- Choose the service type and network status for the visit.
- Enter an allowed amount estimate and any expected add-on fees.
- If out-of-network, enter the billed amount and allowed factor.
- Set your copay rule, copay type, deductible remaining, and coinsurance.
- Add your remaining out-of-pocket maximum for cap estimates.
- Submit to see a visit estimate and a multi-visit projection.
1) Allowed total = allowed amount + facility fee + other fees.
Out-of-network option: allowed total = billed amount × allowed factor. Balance bill = billed amount − allowed total (if positive).
2) Copay is either a fixed amount or a percent of the allowed total (capped at allowed total). Copay is applied immediately or only when deductible is already met, depending on your rule.
3) Cost-sharing base is the amount remaining after copay if you enable “apply deductible/coinsurance after copay.” Otherwise, copay-only visits skip deductible/coinsurance on the remaining allowed portion.
4) Deductible applied = min(deductible remaining, cost-sharing base).
5) Coinsurance = (cost-sharing base − deductible applied) × coinsurance rate.
6) Out-of-pocket cap limits the allowed-side patient cost to your remaining out-of-pocket maximum. Balance billing may not be capped unless you enable the option.
- This tool models one service line item plus fees. Real bills may include multiple codes.
- Plan rules vary: some copays apply after deductible, some do not.
- Out-of-network balance billing can be restricted by local regulations and contracts.
| Scenario | Network | Allowed | Copay | Deductible Left | Coinsurance | Estimated You Pay |
|---|---|---|---|---|---|---|
| Primary care visit | In-network | $150.00 | $30.00 | $500.00 | 20% | $30.00 |
| Imaging with coinsurance | In-network | $900.00 | $0.00 | $200.00 | 30% | $410.00 |
| Out-of-network specialist | Out-of-network | $700.00* | $50.00 | $0.00 | 40% | $330.00 + balance |
Copay drivers in the estimate
This tool combines copay rules, deductible status, and coinsurance to model what you pay. For a $180 allowed visit, a $30 fixed copay yields $30 when coinsurance is disabled. If coinsurance applies after copay, the base becomes $150. With 20% coinsurance and $0 deductible remaining, the estimate becomes $60 total.

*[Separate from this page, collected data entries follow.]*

(** * goolm: Curve25519 keys, one-time keys, the AES-SHA256 cipher, pickles

    A shallow embedding of the Go sources

      - [crypto/goolm/crypto/curve25519.go]: [Curve25519KeyPair],
        [Curve25519PrivateKey], [Curve25519PublicKey];
      - [crypto/goolm/crypto/one_time_key.go]: [OneTimeKey];
      - [crypto/goolm/cipher/aes_sha256.go]: [deriveAESKeys], [AESSHA256];
      - package [database], events: the queries for several events,
        [Event.Scan] and the two predicates on events;

    with what they call: the pickle encoder and decoders, the wrappers
    [HMACSHA256] and [HKDFSHA256] and the package [aescbc] of the same
    repository, and, below them, Go's SHA-256, HMAC, HKDF, AES, CBC and
    X25519.

    Conventions.  A Go byte slice is a list of [Byte.byte]; the nil slice
    and the empty slice are both [[]].  A result [(value, error)] is a pair
    whose last component is an [option error], [None] for [nil].  A method
    with a pointer receiver returns the updated receiver next to its
    results.  A method [T.M] is the definition [T_M]. *)

From Stdlib Require Import ZArith List Bool Lia Btauto.
From Stdlib.Strings Require Import Byte.
From Stdlib.Strings Require String Ascii.
Import ListNotations.
Import String.StringSyntax.
Delimit Scope string_scope with string.
Local Open Scope Z_scope.

(* ================================================================== *)
(** ** Bytes *)

Definition bytes := list byte.

Definition Z_of_byte (b : byte) : Z := Z.of_N (Byte.to_N b).

(** Conversion to [uint8]: the low eight bits. *)
Definition byte_of_Z (z : Z) : byte :=
  match Byte.of_N (Z.to_N (z mod 256)) with
  | Some b => b
  | None => x00
  end.

(** [make([]byte, n)] *)
Definition make (n : nat) : bytes := repeat x00 n.

(** [binary.BigEndian.Uint32] and [binary.BigEndian.PutUint32] *)
Definition be_uint32 (b0 b1 b2 b3 : byte) : Z :=
  Z.lor (Z.lor (Z.lor (Z.shiftl (Z_of_byte b0) 24)
                      (Z.shiftl (Z_of_byte b1) 16))
               (Z.shiftl (Z_of_byte b2) 8))
        (Z_of_byte b3).

Definition be32 (v : Z) : bytes :=
  [ byte_of_Z (Z.shiftr v 24); byte_of_Z (Z.shiftr v 16);
    byte_of_Z (Z.shiftr v 8); byte_of_Z v ].

(** [bytes.Equal]: same length and same contents; nil equals empty. *)
Fixpoint bytes_Equal (a b : bytes) : bool :=
  match a, b with
  | [], [] => true
  | x :: a', y :: b' => Byte.eqb x y && bytes_Equal a' b'
  | _, _ => false
  end.

(** Bitwise exclusive or of two bytes. *)
Definition byte_xor (a b : byte) : byte :=
  let '(a0, (a1, (a2, (a3, (a4, (a5, (a6, a7))))))) := Byte.to_bits a in
  let '(b0, (b1, (b2, (b3, (b4, (b5, (b6, b7))))))) := Byte.to_bits b in
  Byte.of_bits (xorb a0 b0, (xorb a1 b1, (xorb a2 b2, (xorb a3 b3,
               (xorb a4 b4, (xorb a5 b5, (xorb a6 b6, xorb a7 b7))))))).

(** [subtle.XORBytes]: as long as the shorter argument. *)
Fixpoint xor_bytes (a b : bytes) : bytes :=
  match a, b with
  | x :: a', y :: b' => byte_xor x y :: xor_bytes a' b'
  | _, _ => []
  end.

(** [s[:hi]] for a slice [s] whose capacity equals its length, as for the
    result of [hash.Sum(nil)]: out of range is a run-time panic, written
    [None]. *)
Definition slice_to (s : bytes) (hi : nat) : option bytes :=
  if (hi <=? length s)%nat then Some (firstn hi s) else None.

(** Go error values that the embedded code can return. *)
Inductive error : Type :=
| TruncatedInputError       (* a pickle shorter than its fields *)   
| ErrEntropyLimit           (* hkdf: entropy limit reached *)
| ErrInvalidPublicKey       (* crypto/ecdh: invalid public key *)
| ErrInvalidPrivateKeySize  (* crypto/ecdh: invalid private key size *)
| ErrLowOrderPoint          (* bad X25519 remote ECDH input: low order point *)
| ErrRandom                 (* crypto/rand: the entropy source failed *)
| EncryptionError           (* aescbc: malformed key or IV length *)
| DecryptionError.          (* aescbc: malformed length or padding *)

(** A Go call either returns or panics at run time. *)
Inductive outcome (A : Type) : Type :=
| Returns (a : A)
| Panics.
Arguments Returns {A} a.
Arguments Panics {A}.

(* ================================================================== *)
(** ** Package libolmpickle *)

Module libolmpickle.

(** Modelled from the spec: the package [crypto/goolm/libolmpickle] is not
    among the sources.  Its encoder is "an accumulating byte sink". *)
Definition Encoder := bytes.

(** Modelled from the spec: the empty sink. *)
Definition NewEncoder : Encoder := [].

(** Modelled from the spec: the bytes accumulated so far. *)
Definition Bytes (p : Encoder) : bytes := p.

(** Modelled from the spec: [pickle] "appends its fixed-width fields, in
    a fixed field order, to an accumulating byte sink". *)
Definition Write (p : Encoder) (b : bytes) : Encoder := p ++ b.

(** Modelled from the spec: "Optional/absent fields are zero-filled to
    their nominal width rather than omitted". *)
Definition WriteEmptyBytes (p : Encoder) (count : nat) : Encoder :=
  Write p (make count).
(** * kdtools: implicit k-d trees in a sorted array

    A shallow embedding of [inst/include/kdtools.h] and the properties of
    its builder, its verifier and its queries.

    Conventions of the embedding.
    - A point of arity [D] ([ndim<T>::value]) is the list of its [D]
      coordinates; [get I p] is [std::get<I>(p)].  Coordinates are
      integers.  A [key_value] forwards every comparator to its key and is
      not modelled apart from points.
    - An iterator into the array is the index it designates; [last] of the
      whole array is its length.
    - Dereferencing an iterator is an effect: it yields the element inside
      the array, and what the parameter [stray] says outside of it.
    - Recursion on subranges takes a budget [fuel]; the entry points pass
      the length of the range, which suffices.
    - The distances the queries compare are [|x|] and [sqrt n] for
      integers; such a number is kept exactly, as its radicand, and
      floating-point rounding is left out.
    - The standard algorithms that only read ([partition_point],
      [is_partitioned], [copy_if]) are embedded as the library writes
      them; those that permute ([nth_element], [partition]) are
      parameters of the builder, with what the standard says of them. *)

From Stdlib Require Import List ZArith Lia Bool Arith PeanoNat Permutation Sorted.
Import ListNotations.

(** ** Results of code that dereferences iterators *)

Inductive outcome (T : Type) : Type :=
| Done (x : T)          (* normal return *)
| BadRead (i : nat)     (* an iterator outside the array was dereferenced *)
| NoFuel.               (* recursion budget of the embedding exhausted *)

Arguments Done {T} x.
Arguments BadRead {T} i.
Arguments NoFuel {T}.

Definition bind {T U : Type} (c : outcome T) (k : T -> outcome U) : outcome U :=
  match c with
  | Done x => k x
  | BadRead i => BadRead i
  | NoFuel => NoFuel
  end.

Notation "x <- c1 ;; c2" := (bind c1 (fun x => c2))
  (at level 61, c1 at next level, right associativity).

(** ** Points and scalars *)

Definition point := list Z.

Definition get (I : nat) (p : point) : Z := nth I p 0%Z.

(** [double]s that hold a distance: [Sqrt n] is the square root of [n];
    [DblMax] is [numeric_limits<double>::max()]. *)
Inductive dbl : Type :=
| Sqrt (n : Z)
| DblMax.

Definition dbl_ltb (a b : dbl) : bool :=
  match a, b with
  | Sqrt x, Sqrt y => (x <? y)%Z
  | Sqrt _, DblMax => true
  | DblMax, _ => false
  end.

Definition dbl_leb (a b : dbl) : bool := negb (dbl_ltb b a).

Definition scalar_diff (lhs rhs : Z) : Z := (lhs - rhs)%Z.

(** [std::abs (scalar_diff lhs rhs)], as a distance: [|x| = sqrt (x * x)]. *)
Definition scalar_dist (lhs rhs : Z) : dbl :=
  Sqrt (scalar_diff lhs rhs * scalar_diff lhs rhs).

Definition middle_of (first last : nat) : nat := first + (last - first) / 2.

(** ** namespace detail: comparators and geometry, for a fixed arity *)

Module detail.

Section Arity.

Variable D : nat.

Definition less_nth (I : nat) (lhs rhs : point) : bool :=
  (get I lhs <? get I rhs)%Z.

Definition dist_nth (I : nat) (lhs rhs : point) : dbl :=
  scalar_dist (get I lhs) (get I rhs).

Definition diff_nth (I : nat) (lhs rhs : point) : Z :=
  scalar_diff (get I lhs) (get I rhs).

Definition incr_wrap (I N : nat) : nat := (I + 1) mod N.

Definition next_dim (I : nat) : nat := incr_wrap I D.

(** [kd_less<I, K>]: [rest] is [ndim - 1 - K], the number of axes still to
    be examined after axis [I]; [is_last<K>] is [rest = 0]. *)
Fixpoint kd_less_ (rest I : nat) (lhs rhs : point) : bool :=
  match rest with
  | 0 => (get I lhs <? get I rhs)%Z
  | S rest' =>
      if (get I lhs =? get I rhs)%Z
      then kd_less_ rest' (next_dim I) lhs rhs
      else (get I lhs <? get I rhs)%Z
  end.

Definition kd_less (I : nat) : point -> point -> bool := kd_less_ (D - 1) I.

(** [all_less_<I>] and [none_less_<I>]: [rest] is [ndim - 1 - I]. *)
Fixpoint all_less_ (rest I : nat) (lhs rhs : point) : bool :=
  match rest with
  | 0 => (get I lhs <? get I rhs)%Z
  | S rest' => (get I lhs <? get I rhs)%Z && all_less_ rest' (I + 1) lhs rhs
  end.

Definition all_less : point -> point -> bool := all_less_ (D - 1) 0.

Fixpoint none_less_ (rest I : nat) (lhs rhs : point) : bool :=
  match rest with
  | 0 => (get I lhs >=? get I rhs)%Z
  | S rest' => (get I lhs >=? get I rhs)%Z && none_less_ rest' (I + 1) lhs rhs
  end.

Definition none_less : point -> point -> bool := none_less_ (D - 1) 0.

Definition within (value lower upper : point) : bool :=
  none_less value lower && all_less value upper.

Fixpoint sum_of_squares_ (rest I : nat) (lhs rhs : point) : Z :=
  match rest with
  | 0 => (diff_nth I rhs lhs ^ 2)%Z
  | S rest' => (diff_nth I rhs lhs ^ 2 + sum_of_squares_ rest' (I + 1) lhs rhs)%Z
  end.

Definition sum_of_squares : point -> point -> Z := sum_of_squares_ (D - 1) 0.

Definition l2dist (lhs rhs : point) : dbl := Sqrt (sum_of_squares lhs rhs).

(** [kd_compare<Pred, I, K>], with the user's order [m_pred] on scalars:
    [rest] is [ndim - 1 - K].  Two scalars are taken as equal when neither
    precedes the other. *)
Fixpoint kd_compare_ (m_pred : Z -> Z -> bool) (rest I : nat)
    (lhs rhs : point) : bool :=
  match rest with
  | 0 => m_pred (get I lhs) (get I rhs)
  | S rest' =>
      if negb (m_pred (get I lhs) (get I rhs)) &&
         negb (m_pred (get I rhs) (get I lhs))
      then kd_compare_ m_pred rest' (next_dim I) lhs rhs
      else m_pred (get I lhs) (get I rhs)
  end.

Definition kd_compare (m_pred : Z -> Z -> bool) (I : nat)
    : point -> point -> bool :=
  kd_compare_ m_pred (D - 1) I.

(** [make_kd_compare<I>(pred)] returns [kd_compare<Pred, I>(pred)]. *)
Definition make_kd_compare (I : nat) (pred : Z -> Z -> bool)
    : point -> point -> bool :=
  kd_compare pred I.

End Arity.

(** ** The array and the standard algorithms that only read it *)

Section Queries.

Variable D : nat.

(** What dereferencing an iterator outside the array yields. *)
Variable stray : nat -> outcome point.

Variable A : list point.

Definition deref (it : nat) : outcome point :=
  match nth_error A it with
  | Some x => Done x
  | None => stray it
  end.

(** [std::partition_point]: the bisection loop of the standard library
    ([len] elements left from [first]; [half = len >> 1]). *)
Fixpoint partition_point_ (fuel : nat) (pred : point -> bool)
    (first len : nat) : outcome nat :=
  match len with
  | 0 => Done first
  | S _ =>
      match fuel with
      | 0 => NoFuel
      | S fuel' =>
          let half := len / 2 in
          let middle := first + half in
          x <- deref middle ;;
          if pred x
          then partition_point_ fuel' pred (middle + 1) (len - half - 1)
          else partition_point_ fuel' pred first half
      end
  end.

Definition partition_point (first last : nat) (pred : point -> bool)
    : outcome nat :=
  partition_point_ (last - first) pred first (last - first).

(** [std::find_if_not] and [std::none_of] over [n] elements from [first]. *)
Fixpoint find_if_not (n first : nat) (pred : point -> bool) : outcome nat :=
  match n with
  | 0 => Done first
  | S n' =>
      x <- deref first ;;
      if pred x then find_if_not n' (S first) pred else Done first
  end.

Deductible interaction with services
Deductible remaining changes the mix quickly. With $600 remaining and a $900 allowed procedure, $600 is applied to deductible first. The remaining $300 then faces coinsurance. At 30%, coinsurance equals $90. Add a $0 copay and your allowed-side payment totals $690 before any out-of-pocket cap is applied.
Out-of-pocket cap behavior
The out-of-pocket remaining field caps allowed-side spending for the visit. If your calculated allowed-side cost is $410 and you have $250 remaining, the tool caps you at $250 and sets the rest to insurer responsibility on the allowed amount. This models typical plan behavior, but you should confirm whether copays count toward the cap.
Out-of-network modeling and balance bills
For out-of-network care, the allowed amount can be estimated from billed charges using an allowed factor. Example: $1,000 billed with a 70% factor creates $700 allowed and a $300 balance bill. Cost-sharing applies to the $700, while the $300 may be added on top. Use the balance-bill option only if your plan counts it.
Projection use for budgeting
The projection repeats the same visit cost and updates remaining deductible and out-of-pocket each time. If you estimate $95 per therapy session across 12 sessions, the projected total is $1,140, unless you reach the out-of-pocket cap earlier. Compare projected totals with your cash-flow plan, and export the tables for documentation. If deductible is met midseries, later visits shift from deductible to coinsurance, often lowering variability. Track visit count, service type, and network status consistently to keep the projection aligned with expected claims.
Does the copay always apply before the deductible?
Not always. Many office-visit copays apply immediately, but some services require meeting the deductible first. Use the “Copay Rule” option to match your plan.
What is the “allowed amount”?
It is the contracted or recognized price used for cost-sharing. Your insurer usually calculates deductible and coinsurance from this amount, not the provider’s sticker price.
Why can out-of-network costs be much higher?
Insurers may only recognize a portion of the billed charge. The difference can become a balance bill. This tool estimates that gap using the allowed factor you enter.
Does the out-of-pocket maximum cap everything?
Often it caps covered, allowed-side spending. Balance bills, non-covered services, and some fees may not count. Enable the balance-bill option only if your plan counts it.
Should I enable “apply deductible/coinsurance after copay”?
Enable it when your plan charges a copay and also applies deductible or coinsurance to the remaining allowed cost. If your visit is “copay only,” leave it unchecked.
How accurate is the projection?
It simulates repeated visits using the same service cost and rules while reducing deductible and out-of-pocket balances. Real-world totals vary with different services and claim processing.